México, un país que nunca padeció dictaduras militares, resulta un caso particular. El partido que gobernó el país durante 71 años mantuvo a las fuerzas armadas al margen de los civiles. Desde 2006, sin embargo, los militares realizan funciones de seguridad pública con la excusa de combatir el crimen organizado. El presidente Andrés Manuel López Obrador ha conferido aún más responsabilidades al ejército. Pese a que su gobierno ha reducido el gasto público corriente un 75% durante este año, el ejército construye el próximo aeropuerto principal y un tren turístico, y administra las aduanas nacionales. Los militares mexicanos desempeñan un creciente número de funciones, pese a que enfrentan la vasta mayoría de las denuncias de ejecuciones extrajudiciales y desapariciones forzadas entre las instituciones del país.

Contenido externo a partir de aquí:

(* ===== verification/Targetd.v ===== *)
(** * The iSCSI plugin: the targetd client (internal/iscsiplugin/targetd.go)

    A JSON-RPC 2.0 client over HTTP with Basic authentication.  Requests are numbered per
    client, so a client is a computation over the host and a counter.  Its errors keep the
    numeric code of targetd apart, which is what the callers classify by.  [tdAccessMu] is
    held by [grantAccess] and [revokeAccess] for their whole sequence: they are the steps of
    a concurrent run. *)
From Stdlib Require Import Ascii.
From S2P Require Import Prelude GoStrings GoPath Json JsonText Protocol Sha256 GoCrypto Host GoOs KMS ISCSI.

Module targetd.
Import bardplugin jsontext iscsi.

(** ** Locations *)
Definition tdLocationPrefix : string := "targetd:".
Definition tdLocation (pool : string) : string := tdLocationPrefix +:+ pool.
Definition isTdLocation (loc : string) : bool := has_prefix tdLocationPrefix loc.
Definition tdPoolFromLocation (loc : string) : string := default loc (cut_prefix tdLocationPrefix loc).
Definition tdWithHandlePool (ic : InstanceConfig) (location : string) : InstanceConfig :=
  if isTdLocation location then
    let pool := tdPoolFromLocation location in
    if bool_decide (pool = "") then ic else with_pool ic pool
  else ic.

(** ** Errors *)
Definition tdErrVolExists : Z := -50.
Definition tdErrVolNotFound : Z := -103.
Definition tdErrExportNotFound : Z := -151.
Inductive td_error :=
  | TdError (code : Z) (message : string)
  | TdOther (e : perror).
Definition tdCode (e : td_error) : Z := match e with TdError code _ => code | TdOther _ => 0 end.
(** [fmt.Errorf(fmt, err)] with [%w]: a status inside stays visible. *)
Definition td_wrap (fmt : string) (e : td_error) : perror :=
  mkPerror (match e with TdError _ _ => None | TdOther e => as_StatusError e end) fmt.
Definition td_text (e : td_error) : string :=
  match e with TdError code m => "targetd error " +:+ Itoa code +:+ ": " +:+ m | TdOther e => perror_text e end.

(** ** Messages *)
Record tdManager := mkManager {
  m_endpoint : string; m_pool : string; m_targetIQN : string; m_creds : option targetdCreds }.
(** [tdRequest], its fields in order and the keys of the parameters sorted. *)
Definition tdRequest (id : Z) (method : string) (params : list (string * json)) : json :=
  JObj [("jsonrpc", JStr "2.0"); ("id", JNum (Itoa id)); ("method", JStr method); ("params", JObj params)].
Abbreviation tdRPCError := (one "code" Z * one "message" string)%type.
Abbreviation tdResponse :=
  (one "jsonrpc" string * one "id" Z * one "result" RawMessage * one "error" (option tdRPCError))%type.
Record tdExport := mkExport { e_InitiatorWWN : string; e_LUN : Z; e_VolName : string; e_Pool : string; e_VolSize : Z }.
Record tdPool := mkPool { p_Name : string; p_Size : Z; p_FreeSize : Z; p_Type : string; p_UUID : string }.
Record tdVolume := mkVolume { v_Name : string; v_Size : Z; v_UUID : string }.
Definition read_tdExport (o : list (string * json)) (x : tdExport) : tdExport * bool :=
  let '(a0, k0) := dec_field "initiator_wwn" o (e_InitiatorWWN x) in
  let '(a1, k1) := dec_field "lun" o (e_LUN x) in
  let '(a2, k2) := dec_field "vol_name" o (e_VolName x) in
  let '(a3, k3) := dec_field "pool" o (e_Pool x) in
  let '(a4, k4) := dec_field "vol_size" o (e_VolSize x) in
  (mkExport a0 a1 a2 a3 a4, k0 && k1 && k2 && k3 && k4).
Definition read_tdPool (o : list (string * json)) (x : tdPool) : tdPool * bool :=
  let '(a0, k0) := dec_field "name" o (p_Name x) in
  let '(a1, k1) := dec_field "size" o (p_Size x) in
  let '(a2, k2) := dec_field "free_size" o (p_FreeSize x) in
  let '(a3, k3) := dec_field "type" o (p_Type x) in
  let '(a4, k4) := dec_field "uuid" o (p_UUID x) in
  (mkPool a0 a1 a2 a3 a4, k0 && k1 && k2 && k3 && k4).
Definition read_tdVolume (o : list (string * json)) (x : tdVolume) : tdVolume * bool :=
  let '(a0, k0) := dec_field "name" o (v_Name x) in
  let '(a1, k1) := dec_field "size" o (v_Size x) in
  let '(a2, k2) := dec_field "uuid" o (v_UUID x) in
  (mkVolume a0 a1 a2, k0 && k1 && k2).
#[global] Instance wire_tdExport : Wire tdExport :=
  struct_wire (mkExport "" 0 "" "" 0)
    (λ x, [fld "initiator_wwn" (e_InitiatorWWN x); fld "lun" (e_LUN x); fld "vol_name" (e_VolName x);
           fld "pool" (e_Pool x); fld "vol_size" (e_VolSize x)]) read_tdExport
    (λ x, utf8_ok (e_InitiatorWWN x) ∧ int64_ok (e_LUN x) ∧ utf8_ok (e_VolName x) ∧ utf8_ok (e_Pool x) ∧ int64_ok (e_VolSize x)).
#[global] Instance wire_tdPool : Wire tdPool :=
  struct_wire (mkPool "" 0 0 "" "")
    (λ x, [fld "name" (p_Name x); fld "size" (p_Size x); fld "free_size" (p_FreeSize x); fld "type" (p_Type x);
           fld "uuid" (p_UUID x)]) read_tdPool
    (λ x, utf8_ok (p_Name x) ∧ int64_ok (p_Size x) ∧ int64_ok (p_FreeSize x) ∧ utf8_ok (p_Type x) ∧ utf8_ok (p_UUID x)).
#[global] Instance wire_tdVolume : Wire tdVolume :=
  struct_wire (mkVolume "" 0 "")
    (λ x, [fld "name" (v_Name x); fld "size" (v_Size x); fldo "uuid" (v_UUID x)]) read_tdVolume
    (λ x, utf8_ok (v_Name x) ∧ int64_ok (v_Size x) ∧ utf8_ok (v_UUID x)).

Ante la decepción por la democracia en la era de la austeridad neoliberal, la satisfacción con este modelo de gobierno disminuye constantemente en América Latina.
Según la encuesta de la consultoría Latinobarómetro, la satisfacción con la democracia pasó de un 44% en 2008 a un 24% en 2018. En ningún país de la región hay una mayoría de ciudadanos satisfechos con esta clase de gobierno; en Brasil, el nivel de satisfacción es del 9%. La confianza en los militares también disminuye, aunque su nivel es alto respecto de otras instituciones: 44% en 2018. La pandemia, si acaso, podría haber acelerado la desconfianza en los gobiernos civiles.
“No debemos ver estas tendencias como una razón por la que los militares de pronto intentarán apoderarse de los gobiernos civiles de la región”, considera Kyle. No obstante, añade, “podemos ver escenarios en los que los líderes militares vean a los gobiernos civiles como incompetentes e intenten asumir un papel más preponderante en las decisiones”.
Pese a que Estados Unidos ha intervenido directa o indirectamente en al menos 41 ocasiones para cambiar gobiernos en América Latina, a menudo apoyando ejércitos golpistas, el papel estadunidense en este aumento de protagonismo de los militares es mínimo, coinciden expertos. Si acaso, la influencia del gobierno del presidente Donald Trump en esta ola de militarización en América Latina es por omisión: su desinterés en apoyar actividades democráticas ha permitido, por ejemplo, la eliminación de las comisiones anticorrupción en Honduras y Guatemala.
En paralelo a la creciente militarización de la región, América Latina registra vigorosos movimientos sociales. En 2019, millones de ciudadanos de Bolivia, Chile, Colombia, Ecuador, Guatemala, Honduras, Nicaragua, Perú y Venezuela denunciaron en las calles a líderes corruptos, exigieron la eliminación de medidas de austeridad y pugnaron por elecciones libres y verdaderamente democráticas.
“Estas olas de protestas que vimos en 2019 van a volver y serán muy grandes, especialmente en una población que estará desempleada o subempleada en medio de una profunda recesión económica”, opina Isacson. Estas manifestaciones masivas en una región cada vez más militarizada constituirán “la receta para generar estallidos sociales y conflictos”.